→ WORK REQUIRED
Copy the listing exactly. Omit nothing.

→ DATA RECORDS
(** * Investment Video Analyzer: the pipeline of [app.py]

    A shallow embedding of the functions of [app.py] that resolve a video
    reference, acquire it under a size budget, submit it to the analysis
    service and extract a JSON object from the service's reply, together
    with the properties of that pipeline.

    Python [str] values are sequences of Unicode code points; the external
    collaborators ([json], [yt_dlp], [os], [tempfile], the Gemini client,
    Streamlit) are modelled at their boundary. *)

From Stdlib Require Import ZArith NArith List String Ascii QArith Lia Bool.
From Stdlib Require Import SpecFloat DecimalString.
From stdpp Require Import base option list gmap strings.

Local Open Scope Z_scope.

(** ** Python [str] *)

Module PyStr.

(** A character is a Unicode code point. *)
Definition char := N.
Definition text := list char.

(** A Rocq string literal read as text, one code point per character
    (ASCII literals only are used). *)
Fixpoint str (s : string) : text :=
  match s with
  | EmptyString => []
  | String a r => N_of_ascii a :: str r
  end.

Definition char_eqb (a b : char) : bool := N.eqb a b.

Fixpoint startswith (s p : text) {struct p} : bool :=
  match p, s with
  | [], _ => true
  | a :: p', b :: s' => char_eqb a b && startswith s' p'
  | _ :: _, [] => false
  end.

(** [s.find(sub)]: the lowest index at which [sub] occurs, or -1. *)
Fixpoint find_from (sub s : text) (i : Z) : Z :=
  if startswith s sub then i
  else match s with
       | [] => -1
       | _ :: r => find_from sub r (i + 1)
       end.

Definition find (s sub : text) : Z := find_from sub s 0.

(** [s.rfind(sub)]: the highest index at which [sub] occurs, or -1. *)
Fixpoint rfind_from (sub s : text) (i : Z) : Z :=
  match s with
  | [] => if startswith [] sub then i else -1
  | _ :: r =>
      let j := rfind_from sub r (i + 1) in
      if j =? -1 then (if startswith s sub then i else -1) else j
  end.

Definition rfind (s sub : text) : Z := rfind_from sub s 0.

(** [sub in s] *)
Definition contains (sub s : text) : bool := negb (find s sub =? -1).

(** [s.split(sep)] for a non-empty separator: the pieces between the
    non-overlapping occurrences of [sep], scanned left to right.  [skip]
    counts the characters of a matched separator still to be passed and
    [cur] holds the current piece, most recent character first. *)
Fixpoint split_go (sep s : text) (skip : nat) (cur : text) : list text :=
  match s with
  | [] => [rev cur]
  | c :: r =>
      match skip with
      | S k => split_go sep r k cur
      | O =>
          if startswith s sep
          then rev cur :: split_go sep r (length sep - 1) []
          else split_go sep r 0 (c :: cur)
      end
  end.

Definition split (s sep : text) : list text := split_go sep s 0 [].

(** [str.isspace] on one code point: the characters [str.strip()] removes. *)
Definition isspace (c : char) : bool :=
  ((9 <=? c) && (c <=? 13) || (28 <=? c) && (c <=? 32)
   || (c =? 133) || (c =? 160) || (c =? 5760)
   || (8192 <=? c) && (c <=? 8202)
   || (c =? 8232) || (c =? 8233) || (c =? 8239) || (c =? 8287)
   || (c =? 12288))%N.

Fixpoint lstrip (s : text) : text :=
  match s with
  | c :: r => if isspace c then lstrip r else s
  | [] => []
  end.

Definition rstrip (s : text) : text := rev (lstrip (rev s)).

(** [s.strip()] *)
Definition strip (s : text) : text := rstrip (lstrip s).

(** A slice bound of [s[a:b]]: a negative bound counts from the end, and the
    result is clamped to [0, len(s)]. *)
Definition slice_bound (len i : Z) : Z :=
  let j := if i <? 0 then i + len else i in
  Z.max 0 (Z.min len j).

→ EXERCISE OUTPUT
(** * Investment Video Analyzer: the pipeline of [app.py]

    A shallow embedding of the functions of [app.py] that resolve a video
    reference, acquire it under a size budget, submit it to the analysis
    service and extract a JSON object from the service's reply, together
    with the properties of that pipeline.

    Python [str] values are sequences of Unicode code points; the external
    collaborators ([json], [yt_dlp], [os], [tempfile], the Gemini client,
    Streamlit) are modelled at their boundary. *)

From Stdlib Require Import ZArith NArith List String Ascii QArith Lia Bool.
From Stdlib Require Import SpecFloat DecimalString.
From stdpp Require Import base option list gmap strings.

Local Open Scope Z_scope.

(** ** Python [str] *)

Module PyStr.

(** A character is a Unicode code point. *)
Definition char := N.
Definition text := list char.

(** A Rocq string literal read as text, one code point per character
    (ASCII literals only are used). *)
Fixpoint str (s : string) : text :=
  match s with
  | EmptyString => []
  | String a r => N_of_ascii a :: str r
  end.

Definition char_eqb (a b : char) : bool := N.eqb a b.

Fixpoint startswith (s p : text) {struct p} : bool :=
  match p, s with
  | [], _ => true
  | a :: p', b :: s' => char_eqb a b && startswith s' p'
  | _ :: _, [] => false
  end.

(** [s.find(sub)]: the lowest index at which [sub] occurs, or -1. *)
Fixpoint find_from (sub s : text) (i : Z) : Z :=
  if startswith s sub then i
  else match s with
       | [] => -1
       | _ :: r => find_from sub r (i + 1)
       end.

Definition find (s sub : text) : Z := find_from sub s 0.

(** [s.rfind(sub)]: the highest index at which [sub] occurs, or -1. *)
Fixpoint rfind_from (sub s : text) (i : Z) : Z :=
  match s with
  | [] => if startswith [] sub then i else -1
  | _ :: r =>
      let j := rfind_from sub r (i + 1) in
      if j =? -1 then (if startswith s sub then i else -1) else j
  end.

Definition rfind (s sub : text) : Z := rfind_from sub s 0.

(** [sub in s] *)
Definition contains (sub s : text) : bool := negb (find s sub =? -1).

(** [s.split(sep)] for a non-empty separator: the pieces between the
    non-overlapping occurrences of [sep], scanned left to right.  [skip]
    counts the characters of a matched separator still to be passed and
    [cur] holds the current piece, most recent character first. *)
Fixpoint split_go (sep s : text) (skip : nat) (cur : text) : list text :=
  match s with
  | [] => [rev cur]
  | c :: r =>
      match skip with
      | S k => split_go sep r k cur
      | O =>
          if startswith s sep
          then rev cur :: split_go sep r (length sep - 1) []
          else split_go sep r 0 (c :: cur)
      end
  end.

Definition split (s sep : text) : list text := split_go sep s 0 [].

(** [str.isspace] on one code point: the characters [str.strip()] removes. *)
Definition isspace (c : char) : bool :=
  ((9 <=? c) && (c <=? 13) || (28 <=? c) && (c <=? 32)
   || (c =? 133) || (c =? 160) || (c =? 5760)
   || (8192 <=? c) && (c <=? 8202)
   || (c =? 8232) || (c =? 8233) || (c =? 8239) || (c =? 8287)
   || (c =? 12288))%N.

Fixpoint lstrip (s : text) : text :=
  match s with
  | c :: r => if isspace c then lstrip r else s
  | [] => []
  end.

Definition rstrip (s : text) : text := rev (lstrip (rev s)).

(** [s.strip()] *)
Definition strip (s : text) : text := rstrip (lstrip s).

(** A slice bound of [s[a:b]]: a negative bound counts from the end, and the
    result is clamped to [0, len(s)]. *)
Definition slice_bound (len i : Z) : Z :=
  let j := if i <? 0 then i + len else i in
  Z.max 0 (Z.min len j).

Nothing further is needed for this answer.